A healing spirituality
Erica Mena, a junior at the University of Massachusetts at Boston,
found that Siddha Yoga helped her overcome personal problems.
(Globe Staff Photo / Matthew J. Lee)
Religion was not a part of Erica Mena's upbringing in Newton, but her intellectual curiosity sent her ''shopping," she says, through Buddhism, Judaism, Unitarianism, and Bahaism. Her parents divorced when she was 11. At 16, she dropped out of Newton South High School and lived on the streets for a year. Now 23, she says she had a problem with drinking and drugs during that time. Eventually she enrolled at the Sudbury Valley School in Framingham, where she made headway with her substance-abuse problem, but her personal life was still in turmoil. Only when she began practicing Siddha Yoga did she find a measure of inner peace. ''It affects everything I do," she says. ''It so completely changed the way I feel about myself." Her brand of spirituality relies on meditation, private prayer, and the recitation of a mantra, but she sees connections with those who go to church on Sunday. ''I believe that everybody who has faith believes in the same thing: that there is something bigger than us," she says.
Cordelia Strandskov, who at one time wanted to be Jewish, found solace with an interdenominational Christian church at Smith College. (Globe Photo / Stephen Rose)
After wandering, she heeds a Protestant callingCordelia Strandskov describes herself as ''a former Pagan." Raised in the United Church of Christ, in Minneapolis, she was devoutly concerned with matters of spirituality from an early age. ''At first, I wanted to be a nun, then I wanted to be Jewish," she says. ''I was always searching." Around age 11, she learned of ''the way women had been subjugated by the church, and I decided I was not going to be a Christian." She turned to women-centered spirituality, and began taking part in Wiccan rituals. In her late teens, she was diagnosed with endometrial cancer, and at 21 she underwent a hysterectomy. It was a severe blow because she had always dreamed of one day having children. ''I felt very separated from any kind of god or goddess or divine spirit," says Strandskov, 25.

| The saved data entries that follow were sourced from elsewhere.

Lemma by_address_exact :
  top t_key limit (remove_dups
    (top t_key limit (filter (λ t, t_from t = addr ∧ admits before (t_key t)) txs) ++
     top t_key limit (filter (λ t, t_to t = Some addr ∧ admits before (t_key t)) txs) ++
     top t_key limit (filter (λ t, admits before (t_key t) ∧ t_hash t ∈ transfer_candidates addr limit before txs tts) txs)))
  = top t_key limit (filter on_page txs).
Proof.
  rewrite moved_top. pose proof (positions_unique _ Hok) as Hk. apply (top_sandwich t_key limit _ _).
  - by apply distinct_filter.
  - apply NoDup_remove_dups.
  - intros t Ht. rewrite elem_of_remove_dups, !elem_of_app in Ht. apply list_elem_of_filter.
    destruct Ht as [Ht|[Ht|Ht]]; apply elem_of_top in Ht; apply list_elem_of_filter in Ht as [Hp Ht];
      (split; [|done]); unfold on_page, participates, by_transfer in *; tauto.
  - intros t Ht. rewrite elem_of_remove_dups, !elem_of_app.
    apply elem_of_top in Ht as Ht'. apply list_elem_of_filter in Ht' as [[[Hp|[Hp|Hp]] Ha] _].
    + left. by apply (top_branch _ on_page); [unfold on_page, participates; tauto|..].
    + right; left. by apply (top_branch _ on_page); [unfold on_page, participates; tauto|..].
    + right; right. by apply (top_branch _ on_page); [unfold on_page, participates, by_transfer; tauto|..].
Qed.

Lemma filter_on_page (l : list tx_record) :
  filter on_page l = filter (λ t, admits before (t_key t)) (filter (participates addr tts) l).
Proof. rewrite list_filter_filter. apply list_filter_iff. intros x. unfold on_page. tauto. Qed.
End ByAddress.

(** ** Pages *)

Definition page_size_ok (limit : Z) : Prop := 1 ≤ limit < 2 ^ 31 - 1.

Lemma clampPageSize_ok c requested :
  0 ≤ DefaultPageSize c < 2 ^ 31 - 1 → 0 ≤ MaxPageSize c < 2 ^ 31 - 1 →
  page_size_ok (clampPageSize (server_withDefaults c) requested).
Proof.
  intros Hd Hm. unfold page_size_ok, clampPageSize, server_withDefaults. cbn [DefaultPageSize MaxPageSize].
  destruct (Z.eqb_spec (DefaultPageSize c) 0), (Z.eqb_spec (MaxPageSize c) 0), (Z.leb_spec requested 0);
    try destruct (Z.ltb_spec 100 requested); try destruct (Z.ltb_spec (MaxPageSize c) requested); lia.
Qed.

Lemma i32_small z : 0 ≤ z < 2 ^ 31 → i32 z = z.
Proof. intros. unfold i32. rewrite Z.mod_small; lia. Qed.

Lemma trim_page_cut {A} (key cursor : A → Z * Z) n (rows : list A) limit :
  page_size_ok limit → (length rows ≤ sql_limit limit)%nat → n = zlen rows → (∀ x, x ∈ rows → cursor x = key x) →
  trim_page n cursor rows limit = Val (cut key (Z.to_nat limit) rows).
Proof.
  unfold page_size_ok, sql_limit. intros Hl Hlen -> Hc. unfold trim_page, cut.
  destruct (Z.ltb_spec limit (zlen rows)) as [Hlt|Hge]; unfold zlen in *.
  - rewrite decide_False, decide_True by lia.
    destruct (lookup_lt_is_Some_2 rows (Z.to_nat (limit - 1))) as [x Hx]; [lia|]. rewrite Hx.
    replace (Z.to_nat limit - 1)%nat with (Z.to_nat (limit - 1)) by lia. rewrite Hx. cbn.
    rewrite Hc; [done|]. by eapply list_elem_of_lookup_2.
  - by rewrite decide_False by lia.
Qed.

When she arrived at Smith College, she began attending interdenominational Protestant services in the campus chapel, primarily because she wanted the chance to sing. But, she acknowledges, ''there was something pulling me." Amid the hurly-burly of college life, she cherished the quiet contemplation on Sundays. ''A calling surfaced in me that I think was there all along," she says. Heeding that calling, she became a ministerial intern, helping plan and lead services. As president of the Ecumenical Christian Community at Smith, her weeks are filled with Bible study sessions, prayer circles, and fellowship dinners. Next year, she'll attend a seminary in Berkeley, Calif., to become an ordained minister in the United Church of Christ. But she will continue to say ''Our Mother" when she says the Lord's Prayer and continue to believe God ''blesses all forms of love, including same-sex marriage."